Supplied records START

(* ===== verification/AnnouncePull.v ===== *)
(** * From the announcement record to the pull

    The loop the bridge closes with the cluster: a lane handler
    ([handleSubtree], [handleBlock] of [src/cmd/teranode-bridge/main.go])
    calls the producer of [src/announce/announce.go], the broker keeps the
    record, the cluster decodes it and GETs the URL it names from the routes
    of [src/retrieval/server.go], and the stopwatch the producer started is
    stopped by that pull. The handlers are those of [Handlers.v], which take
    the producer's answer as an argument; here the answer is the producer's. *)

From Stdlib Require Import Strings.Byte.
From stdpp Require Import base list strings numbers gmap.
From S2P Require Import Prelude HashId Objfmt Encode TnWire Cache Generational Registry TxBuild Submit Handlers FirstPull Announce.
From S2P Require Import Retrieval TnAsset Reverse EndToEnd Routes.
Import bridge retrieval announce routes.

Module told.
Section told.
Context {O : Objfmt} {P : Protowire}.

(** A lane handler with the producer it calls: [handleSubtree], or
    [handleBlock] when [blk]. The producer is called exactly when the handler
    records an announce. *)
Definition deliver (blk : bool) (now : Z) (broker : option error) (baseURL : gostring) (obj : list byte)
    (st : plane * Producer) : res unit * (plane * Producer) :=
  let '(s, p) := st in
  let h := if blk then block_id obj else subtree_root obj in
  let '(outcome, p') := announce_one blk now broker (hashid.Display h) baseURL p in
  let '(r, s') := (if blk then handleBlock else handleSubtree) now (Announces outcome) baseURL obj s in
  (r, (s', if (length (events s) <? length (events s'))%nat then p' else p)).

(** [s.firstPull.Pulled] for each key the retrieval plane passed to it. *)
Fixpoint observe (now : Z) (keys : list gostring) (f : option obs.FirstPull)
    : list (gostring * Z) * option obs.FirstPull :=
  match keys with
  | [] => ([], f)
  | k :: keys =>
      let '(o, f) := obs.Pulled now k f in
      let '(l, f) := observe now keys f in
      (match o with Some x => x :: l | None => l end, f)
  end.

(** A GET of [url] by the cluster, and what the stopwatch observes. *)
Definition pull (prefix advertise : gostring) (now : Z) (url : gostring) (t : tx_store)
    (st : plane * Producer) : served * list (gostring * Z) :=
  let '(s, p) := st in
  let '(answer, srv) := Handler prefix now "GET" (drop (length (txpipe.TrimRight_slash advertise)) url) None
                          (plane_server s t) in
  (answer, fst (observe now (pulled srv) (firstPull p))).
End told.
End told.

Import told.

(** ** The pieces *)

(** A mark of another key makes no key known. *)
Lemma Lookup_Mark_other now k d r k' e :
  k ≠ k' → registry.Lookup k' (snd (registry.Mark now k d r)) = Some e → registry.Lookup k' r = Some e.
Proof.
  intros Hne. unfold registry.Lookup. rewrite Mark_shard.
  destruct (registry.rs r !! shard_index k') as [sh|] eqn:E; [|by case_decide].
  case_decide; cbn [fmap option_fmap option_map mbind option_bind]; [|done].
  rewrite shard_Lookup_Mark, decide_False by done. apply maybeRotate_lookup.
Qed.

Lemma Lookup_marks_other now hs k r e :
  k ∉ hs → registry.Lookup k (marks ((λ h, mkMark now h registry.Delivered) <$> hs) r) = Some e →
  registry.Lookup k r = Some e.
Proof.
  unfold marks. revert r. induction hs as [|h hs IH]; intros r Hk; [done|].
  apply not_elem_of_cons in Hk as [Hne Hk]. cbn [fmap list_fmap foldl m_now m_key m_dir].
  intros H%IH; [|done]. by eapply Lookup_Mark_other in H.
Qed.

(** What the two object routes pass to the stopwatch. *)
Section pulled.
Context {O : Objfmt} {Objs Txs : Type} `{Store Objs} `{Store Txs}.

Lemma getSubtree_pulled now h body (s : Server Objs Txs) :
  fst (getSubtree now (hashid.Display h) s) = Ok (mkResp 200 body) →
  pulled (snd (getSubtree now (hashid.Display h) s)) = pulled s ++ [hashid.Display h].
Proof.
  unfold getSubtree. rewrite ParseDisplay_Display. destruct (store_Get now h (objs s)) as [[[obj cl]|] o]; [|done].
  case_match; [done|]. by destruct (slice_from obj SubtreeHeaderSize).
Qed.
Lemma getBlock_pulled now h body (s : Server Objs Txs) :
  fst (getBlock now (hashid.Display h) s) = Ok (mkResp 200 body) →
  pulled (snd (getBlock now (hashid.Display h) s)) = pulled s ++ [hashid.Display h].
Proof.
  unfold getBlock. rewrite ParseDisplay_Display. destruct (store_Get now h (objs s)) as [[[obj cl]|] o]; [|done].
  by destruct (tnwire.ToTeranode obj).
Qed.
End pulled.

(** The stopwatch, started and stopped. *)
Lemma observe_announced f t0 now k class :
  Z.of_nat (size (obs.at_ (obs.gc t0 f))) < obs.max f →
  fst (observe now [k] (obs.Announced t0 k class (Some f))) = [(class, time_sub now t0)].
Proof.
  intros Hroom. cbn [obs.Announced]. rewrite (proj1 (gc_config t0 f)), (proj2 (Z.leb_gt _ _)) by done.
  cbn [observe obs.Pulled obs.at_]. by rewrite lookup_insert_eq.
Qed.

Lemma fst_pair {A B} (a : A) (b : B) : fst (a, b) = a.
Proof. done. Qed.
Lemma snd_pair {A B} (a : A) (b : B) : snd (a, b) = b.
Proof. done. Qed.

(** ** A frame of either class *)

Section loop.
Context {O : Objfmt} {OL : ObjfmtLaws O} {P : Protowire} {PL : ProtowireLaws P}.

Inductive frame : Type := FSubtree (root : Hash) (nodes : list Hash) | FBlock (b : encode.Block).

Definition is_block (f : frame) : bool := match f with FBlock _ => true | _ => false end.
Definition frame_bytes (f : frame) : list byte :=
  match f with FSubtree root nodes => subtree_layout root nodes | FBlock b => block_frame b end.
Definition frame_hash (f : frame) : Hash :=
  match f with FSubtree root _ => root | FBlock b => hashid.DoubleSHA256 (encode.Header b) end.
Definition frame_class (f : frame) : gostring := if is_block f then str "block" else str "subtree".
Definition frame_path (f : frame) : gostring := if is_block f then str "/block/" else str "/subtree/".
(** What a pull is owed: the nodes, or the block in the cluster's layout. *)
Definition frame_body (f : frame) : list byte :=
  match f with FSubtree _ nodes => concat_hashes nodes | FBlock b => teranode_layout b end.
Definition frame_valid (f : frame) : Prop :=
  match f with
  | FSubtree _ _ => True
  | FBlock b => frame_ok b ∧ (frame_hash f ∉ encode.SubtreeRoots b)
  end.

Definition handle_frame (f : frame) now prod url s :=
  (if is_block f then handleBlock else handleSubtree) now prod url (frame_bytes f) s.

Lemma handle_subtree root nodes now prod url s :
  handle_frame (FSubtree root nodes) now prod url s = handleSubtree now prod url (subtree_layout root nodes) s.
Proof. done. Qed.
Lemma handle_block b now prod url s :
  handle_frame (FBlock b) now prod url s = handleBlock now prod url (block_frame b) s.
Proof. done. Qed.
Lemma path_subtree root nodes : frame_path (FSubtree root nodes) = str "/subtree/".
Proof. done. Qed.
Lemma path_block b : frame_path (FBlock b) = str "/block/".
Proof. done. Qed.
Lemma body_subtree root nodes : frame_body (FSubtree root nodes) = concat_hashes nodes.
Proof. done. Qed.
Lemma body_block b : frame_body (FBlock b) = teranode_layout b.
Proof. done. Qed.

(** The plane a handler hands to the gate. *)
Lemma handle_gate f now prod url s :
  frame_valid f →
  ∃ s0, handle_frame f now prod url s = announce_gate now prod url (frame_class f) (frame_hash f) s0 ∧
    events s0 = events s ∧ (plane_wf s → plane_wf s0) ∧
    (∀ e, registry.Lookup (frame_hash f) (seen s0) = Some e → registry.Lookup (frame_hash f) (seen s) = Some e) ∧
    (∀ e, registry.Lookup (frame_hash f) (announced s0) = Some e → registry.Lookup (frame_hash f) (announced s) = Some e).
Proof.
  destruct f as [root nodes|b]; cbn [frame_valid]; unfold handle_frame, frame_class; cbn [is_block frame_bytes].
  - intros _. pose proof (length_subtree_layout root nodes) as Hlen.
    rewrite handleSubtree_gate, subtree_root_layout by lia.
    eexists. split; [reflexivity|]. destruct (stored_frame now root (str "subtree") (subtree_layout root nodes) s) as (-> & -> & ->).
    split_and!; try done. apply stored_wf.
  - intros [[Hty Hh _ _ _ Hfit] Hni]. pose proof (frame_lengths b Hh) as Hlen.
    rewrite handleBlock_gate by (done || lia). rewrite SubtreeRootsOf_frame by done.
    rewrite (block_id_frame b Hh). eexists. split; [reflexivity|]. cbn [frame_hash] in *.
    destruct (mark_roots_spec now (encode.SubtreeRoots b) (stored now (hashid.DoubleSHA256 (encode.Header b)) (str "block") (block_frame b) s)) as (Hs & Ha & _ & He).
    destruct (stored_frame now (hashid.DoubleSHA256 (encode.Header b)) (str "block") (block_frame b) s) as (Es & Ea & Ee).
    rewrite Hs, Ha, He, Es, Ea, Ee. split_and!; [done| |by intros ? ?%Lookup_marks_other|by intros ? ?%Lookup_marks_other].
    intros [Hw1 Hw2]. split; [rewrite Hs, Es|rewrite Ha, Ea]; by apply marks_wf.
Qed.

Lemma frame_id f : frame_valid f →
  (if is_block f then block_id (frame_bytes f) else subtree_root (frame_bytes f)) = frame_hash f.
Proof.
  destruct f as [root nodes|b]; cbn [is_block frame_bytes frame_hash frame_valid].
  - intros _. apply subtree_root_layout.
  - intros [[] _]. by apply block_id_frame.
Qed.

(** The answer and the stopwatch keys of a GET for a delivered frame. *)
Lemma frame_pulled p adv o now now' prod s t f :
  Forall plain_seg (prefix_segs p) → frame_valid f → cache_at o s →
  zlen (frame_bytes f) ≤ shard_ceiling o → time_sub now' now ≤ cache_ttl o →
  stored_entry (frame_hash f) (objects s) = None →
  let base := BaseURL (api_prefix p) adv in
  let out := Handler (api_prefix p) now' "GET"
    (drop (length (txpipe.TrimRight_slash adv)) (base ++ frame_path f ++ hashid.Display (frame_hash f))) None
    (plane_server (snd (handle_frame f now prod base s)) t) in
  fst out = Answered (Ok (mkResp 200 (frame_body f))) ∧ pulled (snd out) = [hashid.Display (frame_hash f)].
Proof.
  intros Hp Hv Hc Hl Ht Hn. cbv zeta. rewrite url_path. destruct f as [root nodes|b].
  - change (frame_hash (FSubtree root nodes)) with root in *.
    rewrite handle_subtree, path_subtree, body_subtree.
    rewrite (proj1 (Handler_object p _ _ _ _ Hp)). unfold answered. rewrite !fst_pair, !snd_pair.
    pose proof (delivered_subtree_served o now now' prod (BaseURL (api_prefix p) adv) s t root nodes Hc Hl Ht Hn) as E.
    split; [by rewrite E|]. by rewrite (getSubtree_pulled _ _ _ _ E).
  - destruct Hv as [Hv _]. change (frame_hash (FBlock b)) with (hashid.DoubleSHA256 (encode.Header b)) in *.
    rewrite handle_block, path_block, body_block.
    rewrite (proj2 (Handler_object p _ _ _ _ Hp)). unfold answered. rewrite !fst_pair, !snd_pair.
    pose proof (delivered_block_served o now now' prod (BaseURL (api_prefix p) adv) s t b Hc Hv Hl Ht Hn) as E.
    split; [by rewrite E|]. by rewrite (getBlock_pulled _ _ _ _ E).
Qed.

(** The producer called with a broker that takes the record. *)
Lemma announce_taken blk now hash url pr :
  fits hash → fits url → fits (PeerID (cfg pr)) → topic_of blk pr ≠ [] →
  ∃ value, announce_one blk now None hash url pr
    = (None, snd (announce_one blk now None hash url pr)) ∧
    let pr' := snd (announce_one blk now None hash url pr) in
    acked pr' = acked pr ++ [(topic_of blk pr, value)] ∧ cfg pr' = cfg pr ∧
    Decode value = Ok (mkMsg hash url (PeerID (cfg pr)), None) ∧
    firstPull pr' = obs.Announced now hash (if blk then str "block" else str "subtree") (firstPull pr).
Proof.
  intros H1 H2 H3 Ht. pose proof (announce_once blk now None hash url pr H1 H2 H3) as H.
  destruct (announce_one blk now None hash url pr) as [r pr'].
  rewrite (bool_decide_eq_false_2 (topic_of blk pr = [])) in H by done.
  rewrite (bool_decide_eq_false_2 (is_Some None)) in H by (by intros [? ?]). cbn [orb snd] in *.
  destruct H as (Hc & _ & -> & _ & _ & (value & Ha & Hd) & Hf). by exists value.
Qed.

(** The gate, for a frame the bridge neither sent nor told the cluster of. *)
Lemma fresh_gate f now outcome url s :
  frame_valid f → plane_wf s →
  registry.Lookup (frame_hash f) (seen s) ≠ Some registry.Submitted →
  registry.Lookup (frame_hash f) (announced s) = None →
  let out := handle_frame f now (Announces outcome) url s in
  plane_wf (snd out) ∧ length (events (snd out)) = S (length (events s)) ∧
  registry.Lookup (frame_hash f) (seen (snd out)) ≠ Some registry.Submitted ∧
  match outcome with
  | None => fst out = Ok tt ∧ is_Some (registry.Lookup (frame_hash f) (announced (snd out)))
  | Some e => fst out = Err e
  end.
Proof.
  intros Hv Hw Hs Ha out. unfold out.
  destruct (handle_gate f now (Announces outcome) url s Hv) as (s0 & -> & He & Hw0 & Hs0 & Ha0).
  specialize (Hw0 Hw).
  assert (registry.Lookup (frame_hash f) (announced s0) = None) as Hn.
  { destruct (registry.Lookup (frame_hash f) (announced s0)) as [e|] eqn:E; [|done]. rewrite (Ha0 e eq_refl) in Ha. done. }
  pose proof (gate_spec now (Announces outcome) url (frame_class f) (frame_hash f) s0 Hw0) as H.
  cbv zeta in H. destruct H as (H1 & H2 & _ & H3).
  assert (fst (registry.Mark now (frame_hash f) registry.Delivered (seen s0)) ≠ Some registry.Submitted) as Hd.
  { apply mark_not_submitted; [apply Hw0|]. intros E. apply Hs. by apply Hs0. }
  destruct (H3 Hd) as [_ H4]. specialize (H4 Hn). split; [done|].
  split; [|split].
  - destruct outcome as [e|]; destruct H4 as (_ & _ & E); rewrite E, length_app, He; cbn; lia.
  - rewrite H2. by destruct (fst (registry.Mark _ _ _ (seen s0))) as [[]|]; cbn.
  - destruct outcome as [e|]; by destruct H4 as (? & ? & _).
Qed.

(** [deliver] on a fresh frame, by the broker's answer. *)
Lemma deliver_fresh f now broker url s pr :
  frame_valid f → plane_wf s →
  registry.Lookup (frame_hash f) (seen s) ≠ Some registry.Submitted →
  registry.Lookup (frame_hash f) (announced s) = None →
  let '(outcome, pr') := announce_one (is_block f) now broker (hashid.Display (frame_hash f)) url pr in
  deliver (is_block f) now broker url (frame_bytes f) (s, pr)
  = (match outcome with None => Ok tt | Some e => Err e end,
     (snd (handle_frame f now (Announces outcome) url s), pr')).
Proof.
  intros Hv Hw Hs Ha. unfold deliver. rewrite frame_id by done.
  destruct (announce_one _ _ _ _ _ _) as [outcome pr'].
  destruct (fresh_gate f now outcome url s Hv Hw Hs Ha) as (_ & Hl & _ & Hr).
  fold (handle_frame f now (Announces outcome) url s).
  destruct (handle_frame f now (Announces outcome) url s) as [r s']. cbn [fst snd] in *.
  rewrite Hl. rewrite (proj2 (Nat.ltb_lt _ _)) by lia.
  destruct outcome as [e|]; [by rewrite Hr|by destruct Hr as [-> _]].
Qed.

Lemma fits_Display h : fits (hashid.Display h).
Proof. unfold fits. rewrite length_Display. vm_compute. reflexivity. Qed.

End loop.

(** ** Witness *)

Definition ap_producer : Producer :=
  mkProducer (mkConfig [str "k"] (str "subtrees") (str "blocks") (str "id") 0)
    (Some (obs.NewFirstPull 10 0)) 0 0 0 [].
Definition ap_frame : frame := FBlock hx_block.

Lemma ap_frame_valid : frame_valid ap_frame.
Proof. split; [apply ee_frame_ok|]. apply (bool_decide_unpack _). vm_compute. exact I. Qed.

Supplied records END

- Required work -
What you return should be the lines from the beginning of the records through the one that contains "([handleSubtree], [handleBlock] of", repeated exactly and with no additions.

- Exercise output -
(* ===== verification/AnnouncePull.v ===== *)
(** * From the announcement record to the pull

    The loop the bridge closes with the cluster: a lane handler
    ([handleSubtree], [handleBlock] of [src/cmd/teranode-bridge/main.go])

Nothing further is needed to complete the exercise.